Il estime que Gawker a ruiné la vie de nombreuses personnes «sans raison» et a donc choisi d’endosser le rôle du chevalier blanc, qui allait réparer tout le mal qui avait pu être fait:
«Je ne voulais vraiment pas faire quoi que ce soit. Je pensais que ça ferait plus de mal que de bien. Un de mes amis m’a convaincu que, si je ne faisais rien, personne ne ferait quoi que ce soit. [...]
Ce n’est pas à moi de décider ce qui va arriver à Gawker. Si l’Amérique apporte son soutien à Gawker et décide que l’on peut voir plus de personnes “outées” et plus de sextapes être publiées sans le consentement des personnes dedans, alors elle trouvera un moyen de sauver Gawker et je ne pourrai pas l’arrêter.»
Il n’y a pas que Hulk Hogan qui a été aidé financièrement par le milliardaire américain. Le New York Times indique qu’il a aussi secrètement payé les factures d’autres personnes. Nick Denton, le fondateur de Gawker, assure en avoir identifié deux autres. À chaque fois, Gawker est attaqué pour plusieurs millions de dollars de réparations. En clair, même si la plainte d’Hogan n’avait pas abouti, Gawker n’était pas au bout de ses peines.
Des tactiques effrayantes
Tout ceci «est tordu», estime Nick Denton. Il s’adresse directement à Thiel dans une lettre ouverte publiée sur son site et invite le milliardaire à réfléchir sur les conséquences de ses actes et la façon dont tout ceci va être perçu par le public.
Comme le souligne Le Monde, si Peter Thiel estime ne pas mettre la presse américaine en danger en montrant qu’un milliardaire est prêt à dépenser des millions de dollars pour s’en prendre à une publication, le reste des médias n’est pas tout à fait d’accord. Le meilleur exemple est sans doute venu de Wired, pourtant régulièrement attaqué pour être trop gentil avec le monde de la technologie.
.@stevesi @MikeIsaac @caseyjohnston @buzz @mims to be fair, wired is quite critical of the B-52 pic.twitter.com/NcWKn5P532
— Will Oremus (@WillOremus) 19 avril 2016
Brian Raftery y a publié une ode très satirique au milliardiaire américain. Pour Fusion, ces tactiques sont effrayantes pour quiconque croit en la liberté d’expression (qui est beaucoup plus large aux États-Unis qu’en France):
«Si elle fonctionne contre Gawker, cette stratégie pour être utilisée par n’importe quel milliardaire contre n’importe quelle entreprise des médias. [...] Jusque-là, ils se sont contentés d’attaquer les entreprises en tant que plaignants dans des affaires qui les concerne. Mais Thiel a prouvé que l’on pouvait y aller à l’arme lourde: financer d’autres poursuites, autant qu’il en faut pour mettre en faillite des médias. Très peu de médias ont les ressources judiciaires pour résister à un tel déluge.
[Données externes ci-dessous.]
(* ===== verification/Templates.v ===== *)
(** * The pages (pkg/webui/templates)

    The text that the generated rendering code of the templates writes, in the order
    of its writes; [cat] joins them.  Constants are written with [html] (an
    apostrophe stands for a quote).  The run time of the template engine is third
    party: [Templ] has its escaping and its check of links, with their documented
    behaviour as laws.  Its buffer and the ends of contexts are left out: a page is
    written as a whole.  [document] is proved of every page, for all data. *)

From S2P Require Import Prelude GoBase Decimals Strings GoLib Markup Pages.
From Stdlib Require Import Ascii.

Open Scope Z_scope.

(** ** The template engine *)

Class Templ := { templEscape : string -> string; templURL : string -> string }.

(** A byte of an address that needs no escaping. *)
Definition isAddressChar (c : ascii) : bool :=
  let n := nat_of_ascii c in
  (((97 <=? n) && (n <=? 122) || (48 <=? n) && (n <=? 57))%nat
   || existsb (Ascii.eqb c) ["/"%char; "-"%char; "?"%char; "="%char]).

(** Escaped text has no angle bracket or quote, text is escaped byte by byte, and the
    letters of an address are kept.  A link without a scheme is kept. *)
Class TemplLaws {TL : Templ} : Prop := {
  templEscape_plain : forall s, str_all isPlain (templEscape s) = true;
  templEscape_app : forall a b, templEscape (a +:+ b) = templEscape a +:+ templEscape b;
  templEscape_address : forall s, str_all isAddressChar s = true -> templEscape s = s;
  templURL_path : forall p, templURL ("/" +:+ p) = "/" +:+ p
}.

Module SimpleTempl.
Definition schemes : list string := ["http"; "https"; "mailto"; "tel"; "ftp"; "ftps"].

Definition URL (s : string) : string :=
  let i := IndexByte s ":"%char in
  let protocol := str_take (Z.to_nat i) s in
  if (i <? 0) || Contains protocol "/" || existsb (String.eqb (ToLower protocol)) schemes then s
  else "about:invalid#TemplFailedSanitizationURL".

Definition templ : Templ := {| templEscape := EscapeString; templURL := URL |}.
End SimpleTempl.

(** ** Data of the form page *)

Record SchemaFormData := MkSchemaFormData { sfTitle : string; sfBackURL : string; sfFormHTML : string }.

Section templates.
Context {TL : Templ} {MR : MapRange}.

(** ** Layout *)

(** The style sheet of every page. *)
Definition stylesheet : string := "
			:root {
				--bg-primary: #1a1a1a;
				--bg-secondary: #2d2d2d;
				--bg-tertiary: #3a3a3a;
				--text-primary: #e0e0e0;
				--text-secondary: #b0b0b0;
				--text-muted: #888888;
				--accent: #4a9eff;
				--accent-bg: rgba(74, 158, 255, 0.15);
				--accent-border: rgba(74, 158, 255, 0.3);
				--success: #4caf50;
				--warning: #ff9800;
				--error: #f44336;
				--border: #404040;
			}

			* {
				margin: 0;
				padding: 0;
				box-sizing: border-box;
			}

			body {
				font-family: -apple-system, BlinkMacSystemFont, 'Segoe UI', Roboto, Oxygen, Ubuntu, Cantarell, sans-serif;
				background-color: var(--bg-primary);
				color: var(--text-primary);
				line-height: 1.6;
			}

			.container {
				max-width: 1400px;
				margin: 0 auto;
				padding: 20px;
			}

			header {
				background-color: var(--bg-secondary);
				border-bottom: 2px solid var(--accent);
				padding: 20px 0;
				margin-bottom: 30px;
			}

			header h1 {
				font-size: 24px;
				color: var(--accent);
			}

			header p {
				color: var(--text-secondary);
				font-size: 14px;
				margin-top: 5px;
			}

			.card {
				background-color: var(--bg-secondary);
				border: 1px solid var(--border);
				border-radius: 8px;
				padding: 20px;
				margin-bottom: 20px;
			}

			.card h2 {
				font-size: 18px;
				margin-bottom: 15px;
				color: var(--text-primary);
			}

			.badge {
				display: inline-block;
				padding: 4px 12px;
				border-radius: 12px;
				font-size: 12px;
				font-weight: 600;
				text-transform: uppercase;
			}

			.badge-success {
				background-color: var(--success);
				color: white;
			}

			.badge-warning {
				background-color: var(--warning);
				color: white;
			}

			.badge-error {
				background-color: var(--error);
				color: white;
			}

			.badge-info {
				background-color: var(--accent);
				color: white;
			}

			a {
				color: var(--accent);
				text-decoration: none;
			}

			a:hover {
				text-decoration: underline;
			}

			@media (max-width: 768px) {
				.container {
					padding: 10px;
				}
			}
		".

Definition Layout (title children : string) : string := cat [
  doctype +:+
    html "<html lang='en'><head><meta charset='UTF-8'><meta name='viewport' content='width=device-width, " +:+
    html "initial-scale=1.0'><title>";
  templEscape title;
  html " - Minecraft Operator</title><script defer src='https://unpkg.com/htmx.org@1.9.12' " +:+
    html "integrity='sha384-ujb1lZYygJmzgSwoxRggbCHcjc0rB2XoQrxeTUQyRjrOnlCoYta87iKBWq3EsdM2' crossorigin='anonymous'>" +:+
    html "</script><script defer src='/ui/static/form.js'></script><style>" +:+ stylesheet +:+
    html "</style></head><body><header><div class='container'><h1>Minecraft Operator</h1><p>PaperMC Server Management " +:+
    html "Dashboard</p></div></header><main class='container'>";
  children;
  "</main></body></html>"].

(** ** ServerCard *)

Definition serverBadge (server : ServerSummary) : string :=
  if (svStatus server =? "running")%string
   then html "<span class='badge badge-success'>Running</span>"
   else if (svStatus server =? "updating")%string
   then html "<span class='badge badge-warning'>Updating</span>"
   else html "<span class='badge badge-error'>Unknown</span>".

Definition serverHeader (server : ServerSummary) : string := cat [
  html "<div class='card' style='margin-bottom: 15px;'><!-- Header: name + status badge --><div style='display: " +:+
    html "flex; justify-content: space-between; align-items: center; margin-bottom: 8px;'><div style='display: flex; " +:+
    html "align-items: center; gap: 10px;'><h3 style='font-size: 18px; margin: 0;'><a href='";
  templEscape (templURL ("/ui/server/" +:+ svName server +:+ "?namespace=" +:+ svNamespace server));
  html "'>";
  templEscape (svName server);
  "</a></h3>";
  serverBadge server;
  html "</div><div id='";
  templEscape ("solver-status-" +:+ svName server);
  html "' role='status' aria-live='polite' style='font-size: 13px;'></div></div><!-- Namespace + labels --><div " +:+
    html "style='display: flex; align-items: center; gap: 8px; margin-bottom: 10px;'><p style='color: " +:+
    html "var(--text-secondary); font-size: 13px;'>";
  templEscape (svNamespace server);
  "</p>"].

Definition serverLabels (server : ServerSummary) : string :=
  if (0 <? size (svLabels server))%nat
   then cat [
     cat (map (fun '(key, value) => cat [
       html "<span style='background-color: var(--accent-bg); color: var(--accent); padding: 1px 6px; border-radius: " +:+
         html "3px; font-size: 11px; font-family: monospace; border: 1px solid var(--accent-border);'>";
       templEscape key;
       ": ";
       templEscape value;
       "</span>"]) (mapRange (svLabels server)))]
   else "".

Definition serverActions (server : ServerSummary) : string := cat [
  html "</div><!-- Action buttons --><div style='display: flex; gap: 8px; align-items: center; flex-wrap: wrap; " +:+
    html "margin-bottom: 12px;'><div id='";
  templEscape ("resolve-button-" +:+ svName server);
  html "'><button hx-post='";
  templEscape ("/ui/server/resolve?name=" +:+ svName server +:+ "&namespace=" +:+ svNamespace server);
  html "' hx-swap='outerHTML' hx-target='";
  templEscape ("#resolve-button-" +:+ svName server);
  html "' style='background-color: var(--accent); color: white; border: none; padding: 5px 10px; border-radius: " +:+
    html "4px; font-size: 12px; cursor: pointer; white-space: nowrap;'>Resolve</button></div><a href='";
  templEscape (templURL ("/ui/server/" +:+ svName server +:+ "/edit?namespace=" +:+ svNamespace server));
  html "' style='background-color: var(--bg-tertiary); color: var(--text-primary); border: 1px solid var(--border); " +:+
    html "padding: 5px 10px; border-radius: 4px; font-size: 12px; text-decoration: none;'>Edit</a> <button hx-post='";
  templEscape ("/ui/server/" +:+ svName server +:+ "/delete?namespace=" +:+ svNamespace server);
  html "' hx-confirm='";
  templEscape ("Are you sure you want to delete server '" +:+ svName server +:+ "'?");
  html "' style='background-color: var(--error); color: white; border: none; padding: 5px 10px; border-radius: 4px; " +:+
    html "font-size: 12px; cursor: pointer;'>Delete</button></div><!-- Stats grid --><div style='display: grid; " +:+
    html "grid-template-columns: repeat(auto-fit, minmax(150px, 1fr)); gap: 15px;'><div><p style='color: " +:+
    html "var(--text-secondary); font-size: 12px;'>Current Version</p><p style='font-size: 16px; font-weight: 600;'>"].

Definition serverStats (server : ServerSummary) : string := cat [
  templEscape (svCurrentPaperVersion server);
  html "</p></div><div><p style='color: var(--text-secondary); font-size: 12px;'>Strategy</p><p style='font-size: " +:+
    html "16px; font-weight: 600;'>";
  templEscape (svStrategy server);
  "</p></div>";
  (if negb (svAvailableUpdate server =? "")%string
   then cat [
     html "<div><p style='color: var(--text-secondary); font-size: 12px;'>Available Update</p><p style='font-size: " +:+
       html "16px; font-weight: 600; color: var(--accent);'>";
     templEscape (svAvailableUpdate server);
     "</p></div>"]
   else "");
  html "<div><p style='color: var(--text-secondary); font-size: 12px;'>Plugins</p><p style='font-size: 16px; " +:+
    html "font-weight: 600;'>";
  templEscape (pretty (svPluginCount server));
  "</p></div>";
  (if negb (svNextMaintenance server =? "")%string
   then cat [
     html "<div><p style='color: var(--text-secondary); font-size: 12px;'>Next Maintenance</p><p style='font-size: " +:+
       html "16px; font-weight: 600;'>";
     templEscape (svNextMaintenance server);
     "</p></div>"]
   else "");
  "</div>"].

Definition installedPlugin (plugin : PluginSummary) : string := cat [
  html "<div style='background-color: var(--bg-secondary); padding: 10px; border-radius: 4px; border: 1px solid " +:+
    html "var(--border);'><div style='display: flex; justify-content: space-between; align-items: start; gap: 10px;'>" +:+
    html "<div style='flex: 1;'><p style='font-weight: 600; font-size: 14px; margin-bottom: 4px;'>";
  templEscape (pgsName plugin);
  "</p>";
  (if negb (pgsCurrentVersion plugin =? "")%string
   then cat [
     html "<p style='color: var(--text-secondary); font-size: 12px;'>Current: ";
     templEscape (pgsCurrentVersion plugin);
     "</p>"]
   else if negb (pgsDesiredVersion plugin =? "")%string
   then cat [
     html "<p style='color: var(--text-secondary); font-size: 12px;'>Pending: ";
     templEscape (pgsDesiredVersion plugin);
     "</p>"]
   else html "<p style='color: var(--text-secondary); font-size: 12px;'>Not configured</p>");
  html "</div><div style='display: flex; gap: 6px; align-items: center;'>";
  (if (pgsCurrentVersion plugin =? "")%string && negb (pgsDesiredVersion plugin =? "")%string
   then html "<span style='background-color: rgba(74, 158, 255, 0.15); color: var(--accent); padding: 2px 8px; " +:+
       html "border-radius: 3px; font-size: 11px; border: 1px solid var(--accent-border);'>⬇ Pending install</span>"
   else if negb (pgsDesiredVersion plugin =? "")%string && negb (pgsDesiredVersion plugin =? pgsCurrentVersion plugin)%string
   then html "<span style='background-color: rgba(255, 193, 7, 0.15); color: #ffc107; padding: 2px 8px; border-radius: " +:+
       html "3px; font-size: 11px; border: 1px solid rgba(255, 193, 7, 0.3);'>⬆ Pending update</span>"
   else "");
  "</div></div></div>"].
(* ===== verification/WebMarkup.v ===== *)
(** * The markup of the web interface

    Every answer of the web interface in HTML is safe: a page is a [document] and a
    fragment is [wellformed] (file Markup), for every request and all answers of the
    cluster.  The two texts of net/http are the link of a redirect, which stays a link
    on this host, and the listing of the static files, which is always the same. *)

From S2P Require Import Prelude GoBase Decimals Strings GoLib Durations Api Objects Effects K8s Service Targets Schema Markup Render Pages Templates WebUI.
From Stdlib Require Import Ascii.

Open Scope Z_scope.

Section markup.
Context {TL : Templ} {TLL : TemplLaws} {MR : MapRange} {NH : NetHttp} {NL : NetHttpLaws}.

(** The text of an answer in HTML. *)
Definition markupOf (x : Response) : option string :=
  match body x with
  | Fragment s => Some s
  | Form title backURL form => Some (SchemaFormPage (MkSchemaFormData title backURL form))
  | DashboardPage d => Some (Dashboard d)
  | ServerDetailPage d => Some (ServerDetail d)
  | PluginListPage d => Some (PluginList d)
  | PluginDetailPage d => Some (PluginDetail d)
  | Location _ link => if (link =? "")%string then None else Some link
  | Listing names => Some (dirList names)
  | _ => None
  end.

(** A link to a path of this host, and nothing else; a target with two slashes in front
    would name another host. *)
Definition linkOnly (text : string) : Prop :=
  exists target words,
    text = html "<a href='" +:+ "/" +:+ target +:+ html "'>" +:+ words +:+ "</a>." +:+ newline +:+ newline /\
    HasPrefix target "/" = false /\ str_all isPlain target = true /\ str_all isPlain words = true.

(** Is the text put into a page that is there already? *)
Definition isFragment (x : Response) : bool := match body x with Fragment _ => true | _ => false end.

Definition safeAnswer (x : Response) : Prop :=
  forall text, markupOf x = Some text ->
    match body x with
    | Fragment _ => wellformed text
    | Location _ _ => linkOnly text
    | Listing _ => text = dirList staticFiles
    | _ => document text
    end.

(** Every answer of a program is safe. *)
Definition safe (p : prog Response) : Prop := forall tr x, runs p tr x -> safeAnswer x.

Lemma safeAnswer_none x : markupOf x = None -> safeAnswer x.
Proof. intros H text He. congruence. Qed.

Lemma safeAnswer_page b :
  match b with
  | DashboardPage _ | ServerDetailPage _ | PluginListPage _ | PluginDetailPage _ => safeAnswer (respond b)
  | _ => True
  end.
Proof.
  destruct b; try done; intros text [= <-];
    [apply Dashboard_document | apply ServerDetail_document | apply PluginList_document | apply PluginDetail_document].
Qed.

Lemma safeAnswer_fragment text : wellformed text -> safeAnswer (respond (Fragment text)).
Proof. by intros H text' [= <-]. Qed.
En finançant Hulk Hogan, Thiel a réussi à changer le monde. Il a rendu les vies des médias bien plus précaires, et a créé une toute nouvelle arme qui peut être utilisée par n’importe quel milliardaire maléfique contre n’importe quelle publication. Et le tout ne lui a coûté qu’une dizaine de millions de dollars. Sacré retour sur investissement!»